■ **WHAT IS BEING ASKED**: In the entries below, which lines run from the one containing "induction s as [|c s IH]; [done|]." to the one containing "(** * str_escape *)"? Copy exactly those lines, ends included, and no others.

■ **INPUT DATA**:
(* ===== verification/EscapeFacts.v ===== *)
(** URI encoding: [str_escape] computes the percent-encoding of a string, and
    [str_unescape] inverts it. *)

From S2P Require Import Prelude Types Machine Wp StringOps StringFacts.

Open Scope Z_scope.

(** The percent-encoding of a text. *)
Definition escape1 (c : ascii) : bytes :=
  if unreserved c then [c] else percent_code c.
Definition escape (s : bytes) : bytes := s ≫= escape1.

(** * Characters *)

Ltac all_chars c := destruct c as [[] [] [] [] [] [] [] []].

Lemma char_of_uchar c : char_of_int (uchar c) = c.
Proof. all_chars c; reflexivity. Qed.

Lemma char_of_int_of_char c : char_of_int (int_of_char c) = c.
Proof. all_chars c; reflexivity. Qed.

Lemma percent_code_scan c rest :
  sscanf_percent (percent_code c ++ rest) = Some (uchar c).
Proof. all_chars c; reflexivity. Qed.

Lemma percent_code_nonul c : nonul (percent_code c).
Proof. apply (bool_decide_unpack _). all_chars c; exact I. Qed.

Lemma percent_code_ascii c :
  Forall (λ a, a ≠ " "%char ∧ a ≠ LF ∧ a ≠ CR) (percent_code c).
Proof. apply (bool_decide_unpack _). all_chars c; exact I. Qed.

(** A percent sign, and white space, are always encoded. *)
Lemma unreserved_not c :
  unreserved c = true → c ≠ "%"%char ∧ c ≠ " "%char ∧ c ≠ LF ∧ c ≠ CR.
Proof. all_chars c; done. Qed.

Lemma length_escape1 c : (0 < length (escape1 c) ≤ 3)%nat.
Proof. unfold escape1, percent_code. case_match; simpl; lia. Qed.

Lemma escape_cons c s : escape (c :: s) = escape1 c ++ escape s.
Proof. done. Qed.

Lemma length_escape s : (length s ≤ length (escape s) ≤ 3 * length s)%nat.
Proof.
  induction s as [|c s IH]; [done|]. rewrite escape_cons, length_app. simpl.
  pose proof (length_escape1 c). lia.
Qed.

Lemma escape_snoc s c : escape (s ++ [c]) = escape s ++ escape1 c.
Proof. unfold escape. by rewrite bind_app, bind_singleton. Qed.

Lemma escape1_nonul c : c ≠ NUL → nonul (escape1 c).
Proof.
  intros H. unfold escape1. case_match; [by apply nonul_singleton|apply percent_code_nonul].
Qed.

Lemma escape_nonul s : nonul s → nonul (escape s).
Proof.
  induction 1 as [|c s Hc Hs IH]; [constructor|]. rewrite escape_cons.
  apply nonul_app. split; [by apply escape1_nonul|done].
Qed.

(** No blank and no line end survives the encoding. *)
Lemma escape_blank s : Forall (λ a, a ≠ " "%char ∧ a ≠ LF ∧ a ≠ CR) (escape s).
Proof.
  induction s as [|c s IH]; [constructor|]. rewrite escape_cons.
  apply Forall_app. split; [|done]. unfold escape1.
  destruct (unreserved c) eqn:H; [|apply percent_code_ascii].
  apply unreserved_not in H. constructor; [|constructor]. tauto.
Qed.

(** * str_escape *)

(** A string modified by nobody in [X] can still be read. *)
Lemma sstep_cstr X w w' c s :
  sstep X w w' → not_in w X c → cstr_at w c = Some s → cstr_at w' c = Some s.
Proof. intros (_ & F & _) Hn <-. by eapply frame_cstr. Qed.

Lemma escape_step_ok w l c acc E :
  ready w → str_rep w l acc → c ≠ NUL → Z.of_nat (length acc) + 3 < STRING_MAX →
  wp (if unreserved c then try_ (str_putc (Some l) (int_of_char c))
      else try_ (str_cat (Some l) (Some (CLit (percent_code c) 0))))
    (λ _ w', str_rep w' l (acc ++ escape1 c) ∧ sstep {[l]} w w') E w.
Proof.
  intros Hr Hl Hc Hm. unfold escape1. destruct (unreserved c).
  - wp_try_call str_putc_ok; [lia|].
    intros r w' (-> & H & S). rewrite char_of_int_of_char, decide_False in H by done. done.
  - wp_try_call str_cat_ok; [apply cstr_at_lit, percent_code_nonul|done|unfold percent_code; simpl; lia|].
    by intros r w' (-> & H & S).
Qed.

Lemma str_rep_readable w p bs :
  ready w → str_rep w p bs → ∃ c sz,
    strs w !! p = Some (mk_string_t (Some c) sz (Z.of_nat (length bs)) true) ∧
    cstr_at w c = Some bs ∧ ∀ X, p ∉ X → not_in w X c.
Proof.
  intros Hr Hp. destruct (str_rep_get _ _ _ Hp) as (b & sz & Hs & Hc & _).
  exists (CBlk b 0), sz. split; [done|]. split; [done|]. intros X HX.
  eapply str_rep_not_in; eauto. apply Hr.
Qed.

Lemma str_escape_ok w p q bs s E :
  ready w → str_rep w p bs → str_rep w q s → p ≠ q →
  3 * Z.of_nat (length s) < STRING_MAX →
  wp (str_escape (Some p) (Some q))
    (λ r w', (r = 0 ∧ str_rep w' p (escape s)) ∧ sstep {[p]} w w') E w.
Proof.
  intros Hr Hp Hq Hne Hm. apply wp_func, wp_auto_str; [done|].
  intros l w1 Hl Hl1 S1.
  pose proof (str_rep_lt _ _ _ (proj1 Hr) Hp). pose proof (str_rep_lt _ _ _ (proj1 Hr) Hq).
  assert (str_rep w1 p bs) as Hp1 by (eapply sstep_rep; [apply Hr|done|set_solver|done]).
  assert (str_rep w1 q s) as Hq1 by (eapply sstep_rep; [apply Hr|done|set_solver|done]).
  apply wp_body. wp_next. wp_try_call (str_truncate_ok w1 p bs); [apply S1|].
  intros r w2 (-> & Hp2 & S2). simpl.
  assert (str_rep w2 q s) as Hq2 by (eapply sstep_rep; [apply S1|done|set_solver|done]).
  assert (str_rep w2 l []) as Hl2 by (eapply sstep_rep; [apply S1|done|set_solver by lia|done]).
  destruct (str_rep_readable w2 q s) as (c & sz & Hs & Hc & Hnot); [apply S2|done|].
  wp_next. eapply wp_deref; [done|]. wp_next. cbn [str_len str_value]. apply wp_when.
  { intros Hz. assert (s = []) as -> by (destruct s; [done|simpl in Hz; lia]).
    apply wp_leave. simpl. split; [by eexists|]. split; [eapply sstep_mono; [|done]; set_solver|].
    intros w3 S3. split; [done|]. eapply sstep_rep; [apply S2|done|set_solver by lia|done]. }
  intros _. wp_next.
  eapply wp_conseq with (Q := λ _ w', str_rep w' l (escape s) ∧ sstep {[l]} w2 w').
  { eapply wp_loop with (n := length s)
      (I := λ n i w', 0 ≤ i ∧ Z.of_nat n = Z.of_nat (length s) - i ∧
        str_rep w' l (escape (take (Z.to_nat i) s)) ∧ sstep {[l]} w2 w').
    2: { split; [lia|]. split; [lia|]. split; [done|]. apply sstep_refl, S2. }
    2: lia.
    intros n i w' (Hi & Hn & Hrep & Sw). destruct (Z.ltb_spec i (Z.of_nat (length s))).
    - wp_next. eapply wp_load; [eapply sstep_cstr; [exact Sw|apply Hnot; set_solver by lia|done]|lia|].
      intros a Ha. rewrite lookup_app_l in Ha by lia. wp_next.
      pose proof (length_escape (take (Z.to_nat i) s)) as Hlen. rewrite length_take in Hlen.
      wp_call escape_step_ok; [apply Sw| |lia|].
      { apply str_rep_nonul in Hq. by eapply Forall_lookup_1 in Hq. }
      intros _ w3 (Hl3 & S3). apply wp_ret. exists (n - 1)%nat. split; [lia|].
      split; [lia|]. split; [lia|]. split; [|by eapply sstep_trans].
      replace (Z.to_nat (i + 1)) with (S (Z.to_nat i)) by lia.
      by rewrite (take_S_r _ _ _ Ha), escape_snoc.
    - apply wp_ret. rewrite take_ge in Hrep by lia. done. }
  intros _ w3 (Hl3 & S3).
  assert (str_rep w3 p []) as Hp3 by (eapply sstep_rep; [apply S2|done|set_solver by lia|done]).
  wp_try_call (str_move_ok w3 p l); [apply S3|lia|].
  intros r w4 (-> & Hp4 & Hl4 & S4). simpl. split; [by eexists|]. split.
  - eapply sstep_trans; [eapply sstep_mono; [|exact S2]; set_solver|].
    eapply sstep_trans; (eapply sstep_mono; [|done]; set_solver).
  - intros w5 S5. split; [done|]. eapply sstep_rep; [apply S4|done|set_solver by lia|done].
Qed.

(** * str_unescape *)

(** What the decoder reads at position [i] of an encoded text. *)
Lemma lookup_mid (a b : bytes) : (a ++ b) !! length a = head b.
Proof. rewrite lookup_app_r, Nat.sub_diag by lia. by destruct b. Qed.

Lemma cstr_at_add w c a b :
  cstr_at w c = Some (a ++ b) → nonul a →
  cstr_at w (ptr_add c (Z.of_nat (length a))) = Some b.
Proof.
  intros Hc Ha. pose proof (cstr_at_nonul _ _ _ Hc) as [_ Hb]%nonul_app.
  apply cstr_at_cells in Hc as [junk Hc].
  assert (cells_at w (ptr_add c (Z.of_nat (length a))) = Some (cells_of b ++ junk)) as Heq.
  2: { unfold cstr_at. rewrite Heq. simpl. by apply scan_cells_of. }
  assert (cells_of (a ++ b) ++ junk = (Some <$> a) ++ cells_of b ++ junk) as Hs.
  { unfold cells_of. by rewrite fmap_app, <- !app_assoc. }
  rewrite Hs in Hc. destruct c as [k o|t o]; simpl in *; destruct (Z.ltb_spec o 0); try done;
    rewrite (proj2 (Z.ltb_ge _ _)) by lia.
  - destruct (blocks w !! k); simpl in *; [|done]. injection Hc as Hc.
    rewrite Z2Nat.inj_add, Nat2Z.id, <- drop_drop, Hc by lia.
    by rewrite drop_app_length' by (by rewrite length_fmap).
  - injection Hc as Hc. rewrite Z2Nat.inj_add, Nat2Z.id, <- drop_drop, Hc by lia.
    by rewrite drop_app_length' by (by rewrite length_fmap).
Qed.

(** One iteration of the decoder, at the encoding of [c]. *)
Definition unescape_step (v : cptr) (buf : ptr) (i : Z) : M (Z + unit) :=
  c ← load (Some v) i;
  if decide (c = NUL) then mret (inr tt) else
  code ← (if decide (c = "%"%char) then
            text ← c_str (Some (ptr_add v i));
            mret (sscanf_percent text)
          else mret None);
  match code with
  | Some code => try_ (str_putc buf code);; mret (inl (i + 3))
  | None => try_ (str_putc buf (int_of_char c));; mret (inl (i + 1))
  end.

Lemma unescape_step_ok w l v c done todo E :
  ready w → str_rep w l done → cstr_at w v = Some (escape (done ++ c :: todo)) →
  nonul (done ++ c :: todo) → Z.of_nat (length done) + 1 < STRING_MAX →
  wp (unescape_step v (Some l) (Z.of_nat (length (escape done))))
    (λ r w', r = inl (Z.of_nat (length (escape (done ++ [c])))) ∧
       str_rep w' l (done ++ [c]) ∧ sstep {[l]} w w') E w.
Proof.
  intros Hr Hl Hv Hn Hm. assert (c ≠ NUL) as Hc by
    (apply nonul_app in Hn as [_ [? _]%nonul_cons]; done).
  assert (nonul (escape done)) as Hd by (apply escape_nonul; by apply nonul_app in Hn as []).
  assert (escape (done ++ c :: todo) = escape done ++ escape1 c ++ escape todo) as He.
  { unfold escape. rewrite bind_app. done. }
  rewrite He in Hv. unfold unescape_step. wp_next. eapply wp_load; [done| |].
  { rewrite !length_app. lia. }
  intros a Ha. rewrite Nat2Z.id, <- !app_assoc, lookup_mid in Ha.
  rewrite escape_snoc, length_app. unfold escape1 in *. destruct (unreserved c) eqn:Hu; simpl in Ha.
  - injection Ha as <-. rewrite decide_False by done.
    rewrite decide_False by (apply unreserved_not in Hu as [? _]; done).
    wp_next. apply wp_ret. wp_next. wp_try_call str_putc_ok; [lia|].
    intros r w' (-> & H & Sw). rewrite char_of_int_of_char, decide_False in H by done.
    apply wp_ret. split; [f_equal; simpl; lia|done].
  - injection Ha as <-. rewrite decide_False, decide_True by done.
    wp_next. wp_next. eapply wp_c_str; [by apply cstr_at_add|]. apply wp_ret.
    rewrite percent_code_scan. wp_next. wp_try_call str_putc_ok; [lia|].
    intros r w' (-> & H & Sw). rewrite char_of_uchar, decide_False in H by done.
    apply wp_ret. split; [f_equal; unfold percent_code; simpl; lia|done].
Qed.

Lemma str_unescape_ok w p q bs s E :
  ready w → str_rep w p bs → str_rep w q (escape s) → nonul s → s ≠ [] → p ≠ q →
  Z.of_nat (length s) < STRING_MAX →
  wp (str_unescape (Some p) (Some q))
    (λ r w', (r = 0 ∧ str_rep w' p s) ∧ sstep {[p]} w w') E w.
Proof.
  intros Hr Hp Hq Hn Hs0 Hne Hm. apply wp_func, wp_auto_str; [done|].
  intros l w1 Hl Hl1 S1.
  pose proof (str_rep_lt _ _ _ (proj1 Hr) Hp). pose proof (str_rep_lt _ _ _ (proj1 Hr) Hq).
  assert (str_rep w1 p bs) as Hp1 by (eapply sstep_rep; [apply Hr|done|set_solver|done]).
  assert (str_rep w1 q (escape s)) as Hq1 by (eapply sstep_rep; [apply Hr|done|set_solver|done]).
  destruct (str_rep_readable w1 q (escape s)) as (v & sz & Hs & Hc & Hnot); [apply S1|done|].
  apply wp_body. wp_next. eapply wp_deref; [done|]. wp_next. simpl.
  pose proof (length_escape s) as Hle. apply wp_when.
  { intros Hz. destruct s; [done|]. simpl in *. lia. }
  intros _. wp_next. apply wp_non_null. wp_next.
  destruct (cstr_at_cells _ _ _ Hc) as [junk Hcells]. eapply wp_cells; [done|]. wp_next.
  eapply wp_conseq with (Q := λ _ w', str_rep w' l s ∧ sstep {[l]} w1 w').
  { eapply wp_loop with (n := length s)
      (I := λ n i w', ∃ done todo, s = done ++ todo ∧ length todo = n ∧
        i = Z.of_nat (length (escape done)) ∧ str_rep w' l done ∧ sstep {[l]} w1 w').
    2: { exists [], s. split; [done|]. split; [done|]. split; [done|]. split; [done|].
         apply sstep_refl, S1. }
    2: { rewrite length_app, length_cells_of. lia. }
    intros n i w' (dn & todo & -> & <- & -> & Hrep & Sw).
    assert (cstr_at w' v = Some (escape (dn ++ todo))) as Hv.
    { eapply sstep_cstr; [exact Sw|apply Hnot; set_solver by lia|done]. }
    destruct todo as [|c todo].
    - rewrite app_nil_r in *. wp_next. eapply wp_load; [done|lia|].
      intros a Ha. rewrite Nat2Z.id, lookup_mid in Ha. injection Ha as <-.
      rewrite decide_True by done. by apply wp_ret.
    - eapply wp_conseq; [eapply (unescape_step_ok w' l v c dn todo); try done; [apply Sw|]|].
      { rewrite length_app in Hm. simpl in Hm. lia. }
      intros r w2 (-> & Hl2 & S2). exists (length todo). split; [simpl; lia|].
      exists (dn ++ [c]), todo. rewrite <- app_assoc. split; [done|]. split; [done|].
      split; [done|]. split; [done|by eapply sstep_trans]. }
  intros _ w3 (Hl3 & S3).
  assert (str_rep w3 p bs) as Hp3 by (eapply sstep_rep; [apply S1|done|set_solver by lia|done]).
  wp_try_call (str_move_ok w3 p l); [apply S3|lia|].
  intros r w4 (-> & Hp4 & Hl4 & S4). simpl. split; [by eexists|]. split.
  - eapply sstep_trans; (eapply sstep_mono; [|done]; set_solver).
  - intros w5 S5. split; [done|]. eapply sstep_rep; [apply S4|done|set_solver by lia|done].
Qed.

■ **RESPONSE FOR THIS EXERCISE**:
  induction s as [|c s IH]; [done|]. rewrite escape_cons, length_app. simpl.
  pose proof (length_escape1 c). lia.
Qed.

Lemma escape_snoc s c : escape (s ++ [c]) = escape s ++ escape1 c.
Proof. unfold escape. by rewrite bind_app, bind_singleton. Qed.

Lemma escape1_nonul c : c ≠ NUL → nonul (escape1 c).
Proof.
  intros H. unfold escape1. case_match; [by apply nonul_singleton|apply percent_code_nonul].
Qed.

Lemma escape_nonul s : nonul s → nonul (escape s).
Proof.
  induction 1 as [|c s Hc Hs IH]; [constructor|]. rewrite escape_cons.
  apply nonul_app. split; [by apply escape1_nonul|done].
Qed.

(** No blank and no line end survives the encoding. *)
Lemma escape_blank s : Forall (λ a, a ≠ " "%char ∧ a ≠ LF ∧ a ≠ CR) (escape s).
Proof.
  induction s as [|c s IH]; [constructor|]. rewrite escape_cons.
  apply Forall_app. split; [|done]. unfold escape1.
  destruct (unreserved c) eqn:H; [|apply percent_code_ascii].
  apply unreserved_not in H. constructor; [|constructor]. tauto.
Qed.

(** * str_escape *)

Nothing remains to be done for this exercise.